UPDATED: UCC Missionary Promotes Hostility Toward Israel For Lent

UPDATE: As of this writing (Feb. 22, 2016), the YWCA of Jerusalem is no longer providing in-bound links to the Lenten Reflection edited by Rev. McGrail, but the Global Ministries of the United Church of Christ and the Christian Church (Disciples of Christ) is still promoting the document.
SECOND UPDATE: As of this writing (Feb. 23, 2016), the Global Ministries of the United Church of Christ and the Christian Church (Disciples of Christ) is no longer promoting the document. CAMERA commends both the YWCA and Global Ministries for its decision to stop promoting the text, which is no longer available on the YWCA of Palestine’s website.
For most Christians, Lent is a time of introspection, fasting and repentance. But for Rev. Loren McGrail, a pastor in the United Church of Christ working in Jerusalem, the forty days before Easter are an opportunity to use her position at the YWCA in Jerusalem to broadcast anti-Israel propaganda to fellow Christians in the United States.

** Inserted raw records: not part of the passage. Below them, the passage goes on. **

(** ** The numbers of the processors, and the time of day. *)

(** *** cpunum() *)

Lemma cpunum_loop_finds mp n i k id s :
  0 <= i -> (Z.to_nat i + n <= length (apicids mp))%nat -> (k < n)%nat ->
  apicids mp !! (Z.to_nat i + k)%nat = Some id ->
  (forall j, (j < k)%nat -> apicids mp !! (Z.to_nat i + j)%nat <> Some id) ->
  cpunum_loop mp n i id s = Ret (i + Z.of_nat k) s.
Proof.
  revert i k. induction n as [|n IH]; intros i k Hi Hn Hk Hid Hne; [lia|]. cbn [cpunum_loop].
  destruct (lookup_lt_is_Some_2 (apicids mp) (Z.to_nat i)) as [x Hx]; [lia|].
  rewrite (list_lookup_total_correct _ _ _ Hx). destruct k as [|k].
  - rewrite Nat.add_0_r, Hx in Hid. simplify_eq. rewrite Z.eqb_refl, Z.add_0_r. done.
  - destruct (Z.eqb_spec x id) as [->|Hx'].
    { exfalso. apply (Hne 0%nat); [lia|]. by rewrite Nat.add_0_r. }
    rewrite (IH (i + 1) k); [f_equal; lia|lia|lia|lia| |].
    + rewrite <- Hid. f_equal. lia.
    + intros j Hj He. apply (Hne (S j)); [lia|]. rewrite <- He. f_equal. lia.
Qed.
(** C15. fork() returns in the child. Let allocproc() make a process, whose trap frame fork()
    copies from the parent with 0 in %eax. When the scheduler switches to it, the machine
    enters forkret() on the kernel stack of the child and the scheduler's own context is saved;
    and when forkret() returns, whatever it has done outside the frame, the machine is in user
    mode in the child, at the address where the parent's system call returns, with all the
    registers of the parent but for 0 in %eax. *)
Theorem fork_child_returns k i k' s m ptf rg sg pc fl :
  let p := proc_at i k' in
  allocproc forkret_addr trapret_addr k = Ret (Some i) k' ->
  0 <= p_kstack p -> p_kstack p + KSTACKSIZE < 2 ^ 32 ->
  (forall b, p_context p <= b < p_tf p -> rd (m_mem s) b = rd (km (k_mem k')) b) ->
  scheduling p s -> frame_at m ptf rg sg pc fl -> rpl (sg CS) = 3 ->
  (forall r, r <> CS -> r <> SS -> user_sel (sg r)) -> code (u32 trapret_addr) trapret_code ->
  exists s1, steps 13 s = Some s1 /\ m_pc s1 = u32 forkret_addr /\ esp s1 = p_tf p - 4 /\
    context_at (m_mem s1) (rdn 4 (m_mem s1) (rdn 4 (m_mem s) (esp s + 4))) (m_reg s)
      (rdn 4 (m_mem s) (esp s)) /\
    forall s2, m_pc s2 = rdn 4 (m_mem s1) (esp s1) -> esp s2 = esp s1 + 4 -> cpl s2 = 0 ->
      segs_set c h (m_mem s2) ->
      (forall b, p_tf p <= b < p_tf p + sizeof_tf ->
        rd (m_mem s2) b = rd (child_frame (p_tf p) ptf m) b) ->
      exists s3, steps 7 s2 = Some s3 /\ m_pc s3 = pc /\ m_flags s3 = fl /\
        (forall r, m_reg s3 r = match r with EAX => 0 | _ => rg r end) /\
        (forall r, m_seg s3 r = sg r).
Proof.
  intros p Ha Hk0 Hk Hctx Hsch Hf Hrpl Hsel Htr.
  pose proof (allocproc_frames _ _ _ _ _ Ha) as Hnf. fold p in Hnf.
  destruct (starts_forkret p s) as (s1 & H1 & Hpc & Hesp & Hret & _ & Hsaved); try done.
  { by apply (new_frames_ext _ _ _ (km (k_mem k'))). }
  exists s1. split_and!; try done. intros s2 Hpc2 Hesp2 Hcpl Hs2 Hfr.
  assert (Hf2 : frame_at (m_mem s2) (p_tf p) (fun r => match r with EAX => 0 | _ => rg r end) sg pc fl).
  { apply (frame_at_move (child_frame (p_tf p) ptf m) (p_tf p) (p_tf p)); [by apply child_frame_at|].
    intros b Hb. rewrite Hfr by done. f_equal. lia. }
  assert (E : esp s2 = p_tf p) by lia.
  destruct Hnf as [Htf _ _ _]. unfold KSTACKSIZE, sizeof_tf in *.
  destruct (trapret_run h ilen prog add_flags s2 (fun r => match r with EAX => 0 | _ => rg r end) sg pc fl)
    as (s3 & H3 & Hr & Hcs & Hss & Hd & Hp3 & Hfl & _); rewrite ?E, ?Hpc2, ?Hret; try (done || (tf_offsets; lia)).
  exists s3. split_and!; try done.
  intros r. destruct r; try done; rewrite Hd by done; apply (user_sel_seg h c); try done; by apply Hsel.
Qed.
End Start.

McGrail, a UCC pastor whose work is supported by Global Ministries of the United Church of Christ and the Christian Church (Disciples of Christ), as well as the Church of Scotland, serves as a communications officer for the YWCA office that operates out of Jerusalem, which is part of a chapter that calls itself “The National YWCA of Palestine.”

This chapter of the YWCA works to promote the welfare of women in the West Bank and the Gaza Strip (by, for example, educating Palestinians about the evils of honor killings, which are on the rise in Palestinian society).

It also broadcasts anti-Israel propaganda to Western audiences.

The most recent example of this tendency is “Breaking Down the Wall: Lenten Reflections,” a document posted on the website of the YWCA’s office on February 9, 2016. This document is comprised of five chapters which can either be used to pray and meditate during the five weeks of Lent or during a particular day of the Holy Week leading up to the Resurrection (Palm Sunday, Maundy Thursday, Good Friday, Holy Saturday and Easter). Each chapter includes a poem, or reflection, an article on the Arab-Israeli conflict and “Questions for Reflection.”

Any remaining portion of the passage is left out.